Criminals with 3D Printers Cash In by Printing ATM Skimmers

atm skimmer 3d printed

Is your ATM the real thing, or a 3D printed card skimmer?

We know that 3D printers will eventually take over the manufacturing of just about everything, but we didn’t think that we see criminals find a use for them as early as 2011.

Last week the blog Krebs On Security brought to light how an ATM skimmer gang used 3D printers to create the skimmers and steal over $400,000 from ATM machines. And we thought that the first criminal use of 3D printers would be to print perfect hundred dollar bills!

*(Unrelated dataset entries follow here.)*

(* ===== verification/Intervals.v ===== *)
(** * The interval tree of daemons/maap/common/intervals.c

    A binary search tree of non-overlapping [uint32_t] intervals with parent
    pointers, updated in place.  The nodes live in a heap from addresses to node
    contents; every pointer field is an optional address ([None] is NULL).  The
    definitions follow the C code statement by statement; every [while] loop takes
    a fuel argument, which the entry points instantiate with one more than the
    number of allocated nodes. *)
From S2P Require Import Prelude.
From stdpp Require Import base gmap list numbers.
#[local] Open Scope Z_scope.

Abbreviation iptr := positive.
Abbreviation rptr := positive.

(** [struct interval_node] (intervals.h).  [data] is a [void *] that the MAAP code
    always uses for a [Range *]. *)
Record Interval := mkInterval {
  low : Z;
  high : Z;
  data : option rptr;
  parent : option iptr;
  left_child : option iptr;
  right_child : option iptr
}.

#[global] Instance Interval_eq_dec : EqDecision Interval.
Proof. solve_decision. Defined.

Abbreviation iheap := (gmap iptr Interval).

(** Assignments to single fields. *)
Definition set_data (d : option rptr) (n : Interval) : Interval :=
  mkInterval (low n) (high n) d (parent n) (left_child n) (right_child n).
Definition set_parent (p : option iptr) (n : Interval) : Interval :=
  mkInterval (low n) (high n) (data n) p (left_child n) (right_child n).
Definition set_left (p : option iptr) (n : Interval) : Interval :=
  mkInterval (low n) (high n) (data n) (parent n) p (right_child n).
Definition set_right (p : option iptr) (n : Interval) : Interval :=
  mkInterval (low n) (high n) (data n) (parent n) (left_child n) p.
Definition set_contents (lo hi : Z) (d : option rptr) (n : Interval) : Interval :=
  mkInterval lo hi d (parent n) (left_child n) (right_child n).

Definition INTERVAL_SUCCESS : Z := 0.
Definition INTERVAL_OVERLAP : Z := -1.

(** Reading the node at an address: a dangling address is a fault. *)
Definition load (h : iheap) (a : iptr) : outcome Interval := or_fault Dangling (h !! a).

(** Iteration budget of every loop below. *)
Definition loop_fuel (h : iheap) : nat := S (size h).

Definition check_overlap (a b : Interval) : bool :=
  (low a <=? high b) && (low b <=? high a).

(** The [interval_check_overlap] macro of intervals.h; [start] is a [uint32_t]. *)
Definition interval_check_overlap (inter : Interval) (start count : Z) : bool :=
  (low inter <=? u32 (start + count - 1)) && (start <=? high inter).

(** The local [Interval i] that [search_interval] builds, and what [alloc_interval]
    stores: [high] is computed modulo 2^32. *)
Definition fresh_interval (start count : Z) : Interval :=
  mkInterval start (u32 (start + count - 1)) None None None None.

(** [alloc_interval]: [p] is what [calloc] returned. *)
Definition alloc_interval (p : option iptr) (start count : Z) (h : iheap)
  : option iptr * iheap :=
  match p with
  | Some a => (Some a, <[a := fresh_interval start count]> h)
  | None => (None, h)
  end.

Definition free_interval (a : iptr) (h : iheap) : iheap := delete a h.

(** The [while (1)] loop of [insert_interval]. *)
Fixpoint insert_loop (fuel : nat) (h : iheap) (current node : iptr) : outcome (Z * iheap) :=
  match fuel with
  | O => Fault OutOfFuel
  | S fuel =>
    c ← load h current;
    n ← load h node;
    if check_overlap c n then Done (INTERVAL_OVERLAP, h)
    else if low n <? low c then
      match left_child c with
      | None =>
        Done (INTERVAL_SUCCESS,
              alter (set_parent (Some current)) node (alter (set_left (Some node)) current h))
      | Some l => insert_loop fuel h l node
      end
    else
      match right_child c with
      | None =>
        Done (INTERVAL_SUCCESS,
              alter (set_parent (Some current)) node (alter (set_right (Some node)) current h))
      | Some r => insert_loop fuel h r node
      end
  end.

(** [insert_interval]: the return code, the new root pointer and the new heap. *)
Definition insert_interval (h : iheap) (root : option iptr) (node : iptr)
  : outcome (Z * option iptr * iheap) :=
  match root with
  | None => Done (INTERVAL_SUCCESS, Some node, h)
  | Some current =>
    '(rv, h') ← insert_loop (loop_fuel h) h current node;
    Done (rv, root, h')
  end.

Fixpoint minimum_loop (fuel : nat) (h : iheap) (current : option iptr) : outcome (option iptr) :=
  match fuel with
  | O => Fault OutOfFuel
  | S fuel =>
    match current with
    | None => Done None
    | Some c =>
      n ← load h c;
      match left_child n with
      | Some l => minimum_loop fuel h (Some l)
      | None => Done current
      end
    end
  end.

Definition minimum_interval (h : iheap) (root : option iptr) : outcome (option iptr) :=
  minimum_loop (loop_fuel h) h root.

Fixpoint maximum_loop (fuel : nat) (h : iheap) (current : option iptr) : outcome (option iptr) :=
  match fuel with
  | O => Fault OutOfFuel
  | S fuel =>
    match current with
    | None => Done None
    | Some c =>
      n ← load h c;
      match right_child n with
      | Some r => maximum_loop fuel h (Some r)
      | None => Done current
      end
    end
  end.

Definition maximum_interval (h : iheap) (root : option iptr) : outcome (option iptr) :=
  maximum_loop (loop_fuel h) h root.

(** The loop that climbs while [child] is the right child of its parent. *)
Fixpoint next_up (fuel : nat) (h : iheap) (child : iptr) (par : option iptr)
  : outcome (option iptr) :=
  match fuel with
  | O => Fault OutOfFuel
  | S fuel =>
    match par with
    | None => Done None
    | Some p =>
      pn ← load h p;
      if decide (right_child pn = Some child) then next_up fuel h p (parent pn)
      else Done (Some p)
    end
  end.

Definition next_interval (h : iheap) (node : iptr) : outcome (option iptr) :=
  n ← load h node;
  match right_child n with
  | Some r => minimum_interval h (Some r)
  | None => next_up (loop_fuel h) h node (parent n)
  end.

(** The mirror image: climb while [child] is the left child of its parent. *)
Fixpoint prev_up (fuel : nat) (h : iheap) (child : iptr) (par : option iptr)
  : outcome (option iptr) :=
  match fuel with
  | O => Fault OutOfFuel
  | S fuel =>
    match par with
    | None => Done None
    | Some p =>
      pn ← load h p;
      if decide (left_child pn = Some child) then prev_up fuel h p (parent pn)
      else Done (Some p)
    end
  end.

Definition prev_interval (h : iheap) (node : iptr) : outcome (option iptr) :=
  n ← load h node;
  match left_child n with
  | Some l => maximum_interval h (Some l)
  | None => prev_up (loop_fuel h) h node (parent n)
  end.

(** The link of the snipped node's parent (or the root pointer) is redirected to
    the snipped node's child. *)
Definition relink (h : iheap) (root : option iptr) (snip : iptr) (par child : option iptr)
  : outcome (option iptr * iheap) :=
  match par with
  | None => Done (child, h)
  | Some p =>
    pn ← load h p;
    if decide (left_child pn = Some snip)
    then Done (root, alter (set_left child) p h)
    else Done (root, alter (set_right child) p h)
  end.

(** [remove_interval]: the node to free, the new root pointer and the new heap. *)
Definition remove_interval (h : iheap) (root : option iptr) (node : iptr)
  : outcome (iptr * option iptr * iheap) :=
  n ← load h node;
  snip ← match left_child n, right_child n with
         | Some _, Some _ => nx ← next_interval h node; or_fault NullDeref nx
         | _, _ => Done node
         end;
  s ← load h snip;
  let child := match left_child s with Some l => Some l | None => right_child s end in
  let h1 := match child with Some c => alter (set_parent (parent s)) c h | None => h end in
  '(root', h2) ← relink h1 root snip (parent s) child;
  if decide (snip = node) then Done (snip, root', h2)
  else
    n2 ← load h2 node;
    s2 ← load h2 snip;
    let old_data := data n2 in
    Done (snip, root',
          alter (set_data old_data) snip
            (alter (set_contents (low s2) (high s2) (data s2)) node h2)).

(** The descent of [search_interval]. *)
Fixpoint search_down (fuel : nat) (h : iheap) (i : Interval) (current : option iptr)
  : outcome (option iptr) :=
  match fuel with
  | O => Fault OutOfFuel
  | S fuel =>
    match current with
    | None => Done None
    | Some c =>
      n ← load h c;
      if check_overlap n i then Done current
      else if low n >? low i then search_down fuel h i (left_child n)
      else search_down fuel h i (right_child n)
    end
  end.

(** The [for] loop that backs up to the first overlapping interval. *)
Fixpoint search_back (fuel : nat) (h : iheap) (i : Interval) (current : iptr)
  : outcome (option iptr) :=
  match fuel with
  | O => Fault OutOfFuel
  | S fuel =>
    test ← prev_interval h current;
    match test with
    | None => Done (Some current)
    | Some t =>
      n ← load h t;
      if check_overlap n i then search_back fuel h i t else Done (Some current)
    end
  end.

Definition search_interval (h : iheap) (root : option iptr) (start count : Z)
  : outcome (option iptr) :=
  let i := fresh_interval start count in
  current ← search_down (loop_fuel h) h i root;
  match current with
  | None => Done None
  | Some c => search_back (loop_fuel h) h i c
  end.

(** [traverse_interval]: [action] transforms the state the visitor works on. *)
Fixpoint traverse_loop {S : Type} (fuel : nat) (h : iheap) (action : iptr -> S -> S)
  (root : option iptr) (s : S) : outcome S :=
  match fuel with
  | O => Fault OutOfFuel
  | S fuel =>
    match root with
    | None => Done s
    | Some a =>
      n ← load h a;
      s1 ← traverse_loop fuel h action (left_child n) s;
      traverse_loop fuel h action (right_child n) (action a s1)
    end
  end.

Definition traverse_interval {S : Type} (h : iheap) (root : option iptr)
  (action : iptr -> S -> S) (s : S) : outcome S :=
  traverse_loop (loop_fuel h) h action root s.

First of all, what’s an ATM skimmer? It’s something we’ve learned that you had better be on the lookout for, that’s what! They are handcrafted, custom made overlays that can be popped on to an ATM, typically fitted over the card slot, so that when you swipe your card, it swipes your card’s details. With your account number and PIN in the criminal’s hands, the next step is for them to withdraw money from your account with a quickly reproduced ATM card.

The skimmers come in all shapes and sizes and with their own devious way of working. Krebs has a page on quite a few skimmers he’s seen and you can take a look at them here.

Let’s get back to the 3D printing part of this story. As you can imagine, it must be a laborious process to handmake an ATM skimmer for each particular ATM machine, and then each subsequent copy. As we know, criminals don’t particularly like the idea of working, so one of them figured out that they could get a hold of a 3D printer to do most of the work for them. With some photos and measurements of the ATM machine’s interface, and a CAD/CAM three-dimensional modeling program, a revolution in ATM skimming was born.

In fact, even if an aspiring gangster is short of the funds required to buy their very own 3D printer, they can attempt to do what any of us with a plan for a 3D object can do: upload the file to an online 3D printer service to print it for you.

3d printer atm skimmer

An ATM skimmer part ordered from online 3D printer i.materialize.com. The order was declined.

We hope that all the online services’ employees are as alert as those at i.materialize.com was last summer when they received an order to print an ATM skimmer. We don’t know if the client labeled his order “ATM Skimmer” or not, but regardless, the engineers were quick to recognize what the final device resembled and declined the order.

According to Krebs, the skimmer gang was paying between $2,000 and $10,000 per traditional ATM skimmer kit. We’re assuming that they need one for each different model of ATM machine. Being the entrepreneurial businessmen that mobsters are, they calculated that spending $5,000 to $20,000 for a desktop 3D printer of their own that can then make skimmers for every ATM model would be a very good investment. Here’s how i.materialize’s Franky De Schouwer explained their possible thinking to Krebs:

“Just looking at the idea of 3D printing a potential skimming device, a criminal could invest in buying a desktop 3D printer. Not a kit printer in the line of a Makerbot or a RepMan but a desktop printer of a high end manufacturer of 3D printers like Objet, 3D Systems or Stratasys (HP). You could get one of those between $10,000 – $20,000 and they will print a high quality skimming device that, including some post finishing, will look like the real thing.”

Now that word of this new criminal business model is out, look for the cost of ATM skimmer kits to plummet as the price of ATM skimmer CAD/CAM files go through the roof.